▶ [What is expected]
Copy each line in the data below that contains the word "modules".

─── Records ───

(** * European digital slope pricing engine: model and verified properties

    A shallow embedding of the Python package [european_digital_slope]
    (modules [constants], [black_scholes], [utils], [underlying_config],
    [risk_markup] and [pricing_engine], and the surface construction of
    [historical_vol_surface]) together with the properties the specification
    states about it and further properties of the code.

    Conventions of the embedding.
    - A Python [float] is a real number ([R]); [np.exp], [np.log], [np.sqrt]
      and [np.pi] are [exp], [ln], [sqrt] and [PI].  Rounding, overflow, NaN
      and signed zeros are outside the model, so a statement about the branch
      taken on the value of a logarithm is made for positive spot and strike.
    - Division and [ln] are total on [R].  The code divides by the strike and
      by the spot and takes [np.log] of their ratio: at a zero strike Python
      raises [ZeroDivisionError], and for a ratio that is not positive numpy
      gives NaN or an infinity.  The embedding stands for the code at
      positive spot and strike, and every property of a function that
      evaluates such a quotient or logarithm carries these hypotheses.
    - [scipy.stats.norm.pdf] is the standard normal density and
      [scipy.stats.norm.cdf] its integral, one half plus the area of the
      density between 0 and the argument.
    - A [datetime] is an integer number of microseconds on a common time line.
    - A Python [dict] is a [gmap]; a raised exception is the [Raise] outcome of
      the [result] type, and exceptions propagate through [mbind].
    - Each Python module is a Rocq [Module] of the same name, each class a
      [Record] with the methods as functions of the record. *)

From Stdlib Require Import Reals Lra Lia ZArith Ascii.
From stdpp Require Import base option list sorting gmap strings.

Open Scope R_scope.

(** ** Python values shared by all modules *)

(** Comparisons of floats, as decisions. *)
#[global] Instance Rle_decision (x y : R) : Decision (x <= y) := Rle_dec x y.
#[global] Instance Rlt_decision (x y : R) : Decision (x < y) := Rlt_dec x y.
#[global] Instance Rge_decision (x y : R) : Decision (x >= y) := Rge_dec x y.
#[global] Instance Rgt_decision (x y : R) : Decision (x > y) := Rgt_dec x y.

(** A dictionary key, as an exception reports it. *)
Inductive PyKey : Type :=
| IntKey (k : Z)
| StrKey (k : string).

(** Exceptions the modelled code can raise. *)
Inductive PyError : Type :=
| ValueError (msg : string)
| KeyError (key : PyKey)
| IndexError (msg : string).

(** The outcome of a call: a returned value or a raised exception. *)
Inductive result (A : Type) : Type :=
| Ok (a : A)
| Raise (e : PyError).
Arguments Ok {A} a.
Arguments Raise {A} e.

#[global] Instance result_ret : MRet result := fun A a => Ok a.
#[global] Instance result_bind : MBind result := fun A B f r =>
  match r with
  | Ok a => f a
  | Raise e => Raise e
  end.

Definition returns {A : Type} (r : result A) : Prop := exists a, r = Ok a.
Definition raises {A : Type} (r : result A) : Prop := exists e, r = Raise e.

(** [d[k]] on a dictionary with integer keys: [KeyError] when [k] is absent. *)
Definition getitem {V : Type} (d : gmap Z V) (k : Z) : result V :=
  match d !! k with
  | Some v => Ok v
  | None => Raise (KeyError (IntKey k))
  end.

(** [d[k]] on a dictionary with string keys. *)
Definition getitem_str {V : Type} (d : gmap string V) (k : string) : result V :=
  match d !! k with
  | Some v => Ok v
  | None => Raise (KeyError (StrKey k))
  end.

(** [xs[i]] on a list: [IndexError] past the end. *)
Definition list_item {A : Type} (xs : list A) (i : nat) : result A :=
  match xs !! i with
  | Some x => Ok x
  | None => Raise (IndexError "list index out of range")
  end.

(** [[f(x) for x in xs]] where [f] may raise. *)
Fixpoint comprehension {A B : Type} (f : A -> result B) (xs : list A) : result (list B) :=
  match xs with
  | [] => Ok []
  | x :: xs' => y ← f x; ys ← comprehension f xs'; Ok (y :: ys)
  end.

(** [sorted(d.keys())] for integer keys. *)
Definition sorted_keys {V : Type} (d : gmap Z V) : list Z :=
  merge_sort Z.le (map_to_list d).*1.

(** [min(xs, key=key)]: the first element whose key is smallest; [ValueError]
    on an empty sequence. *)
Fixpoint min_by_from {A : Type} (key : A -> R) (best : A) (xs : list A) : A :=
  match xs with
  | [] => best
  | x :: xs' =>
      if bool_decide (key x < key best) then min_by_from key x xs'
      else min_by_from key best xs'
  end.

Definition py_min_by {A : Type} (key : A -> R) (xs : list A) : result A :=
  match xs with
  | [] => Raise (ValueError "min() arg is an empty sequence")
  | x :: xs' => Ok (min_by_from key x xs')
  end.

(** [min(xs)] and [max(xs)] on integers. *)
Definition py_min (xs : list Z) : result Z :=
  match xs with
  | [] => Raise (ValueError "min() arg is an empty sequence")
  | x :: xs' => Ok (foldl (fun best y => if decide (y < best)%Z then y else best) x xs')
  end.

Definition py_max (xs : list Z) : result Z :=
  match xs with
  | [] => Raise (ValueError "max() arg is an empty sequence")
  | x :: xs' => Ok (foldl (fun best y => if decide (best < y)%Z then y else best) x xs')
  end.

(** ** The standard normal distribution ([scipy.stats.norm]) *)

Definition norm_pdf (x : R) : R := exp (- (x * x) / 2) / sqrt (2 * PI).

Lemma norm_pdf_continuous : forall x, continuity_pt norm_pdf x.
Proof.
  intros x. apply derivable_continuous_pt. unfold norm_pdf. reg.
Qed.

Lemma norm_pdf_integrable (a b : R) : Riemann_integrable norm_pdf a b.
Proof.
  destruct (Rle_dec a b) as [Hab|Hab].
  - apply continuity_implies_RiemannInt; [exact Hab|].
    intros; apply norm_pdf_continuous.
  - apply RiemannInt_P1, continuity_implies_RiemannInt; [lra|].
    intros; apply norm_pdf_continuous.
Qed.

(** The area under the density between [a] and [b]. *)
Definition pdf_area (a b : R) : R := RiemannInt (norm_pdf_integrable a b).

Definition norm_cdf (x : R) : R := 1 / 2 + pdf_area 0 x.

(** ** constants.py *)
Module constants.

(** 5 hours and 1 minute in seconds. *)
Definition POTENTIAL_ARBITRAGE_DURATION : R := 18060.

Inductive ContractType : Type := CALL | PUT | EXPIRYMISS | EXPIRYRANGE.

Inductive PricingCurrency : Type := BASE | NUMERAIRE | QUANTO.

#[global] Instance ContractType_eq_dec : EqDecision ContractType.
Proof. solve_decision. Defined.

#[global] Instance PricingCurrency_eq_dec : EqDecision PricingCurrency.
Proof. solve_decision. Defined.

(** A member of one of the package's two enumerations.  The fields
    [contract_type] and [priced_with] of a request are not checked before
    validation, so either can hold a member of either enumeration. *)
Inductive EnumMember : Type :=
| OfContractType (c : ContractType)
| OfPricingCurrency (c : PricingCurrency).

#[global] Instance EnumMember_eq_dec : EqDecision EnumMember.
Proof. solve_decision. Defined.

Definition enum_code (x : EnumMember) : nat :=
  match x with
  | OfContractType CALL => 0
  | OfContractType PUT => 1
  | OfContractType EXPIRYMISS => 2
  | OfContractType EXPIRYRANGE => 3
  | OfPricingCurrency BASE => 4
  | OfPricingCurrency NUMERAIRE => 5
  | OfPricingCurrency QUANTO => 6
  end.

Definition enum_of_code (n : nat) : option EnumMember :=
  match n with
  | 0 => Some (OfContractType CALL)
  | 1 => Some (OfContractType PUT)
  | 2 => Some (OfContractType EXPIRYMISS)
  | 3 => Some (OfContractType EXPIRYRANGE)
  | 4 => Some (OfPricingCurrency BASE)
  | 5 => Some (OfPricingCurrency NUMERAIRE)
  | 6 => Some (OfPricingCurrency QUANTO)
  | _ => None
  end%nat.

Lemma enum_of_code_enum_code x : enum_of_code (enum_code x) = Some x.
Proof. destruct x as [[]|[]]; reflexivity. Qed.

#[global] Instance EnumMember_countable : Countable EnumMember :=
  inj_countable enum_code enum_of_code enum_of_code_enum_code.

(** [x in ContractType] and [x in PricingCurrency]. *)
Definition in_ContractType (x : EnumMember) : bool :=
  match x with OfContractType _ => true | OfPricingCurrency _ => false end.

Definition in_PricingCurrency (x : EnumMember) : bool :=
  match x with OfPricingCurrency _ => true | OfContractType _ => false end.

(** [str(x)], as the f-strings of the error messages print a member. *)
Definition enum_str (x : EnumMember) : string :=
  match x with
  | OfContractType CALL => "ContractType.CALL"
  | OfContractType PUT => "ContractType.PUT"
  | OfContractType EXPIRYMISS => "ContractType.EXPIRYMISS"
  | OfContractType EXPIRYRANGE => "ContractType.EXPIRYRANGE"
  | OfPricingCurrency BASE => "PricingCurrency.BASE"
  | OfPricingCurrency NUMERAIRE => "PricingCurrency.NUMERAIRE"
  | OfPricingCurrency QUANTO => "PricingCurrency.QUANTO"
  end.

End constants.

(** ** black_scholes.py *)
Module black_scholes.
Import constants.

(** The value [d1] returns: a real number or [float("inf")]. *)
Inductive d_value : Type :=
| Finite (x : R)
| Infinite (positive : bool).

Definition d_neg (d : d_value) : d_value :=
  match d with
  | Finite x => Finite (- x)
  | Infinite s => Infinite (negb s)
  end.

(** [norm.cdf] and [norm.pdf] at a [d_value]. *)
Definition cdf (d : d_value) : R :=
  match d with
  | Finite x => norm_cdf x
  | Infinite true => 1
  | Infinite false => 0
  end.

───

▶ [Written answer]
    (modules [constants], [black_scholes], [utils], [underlying_config],
(** ** Python values shared by all modules *)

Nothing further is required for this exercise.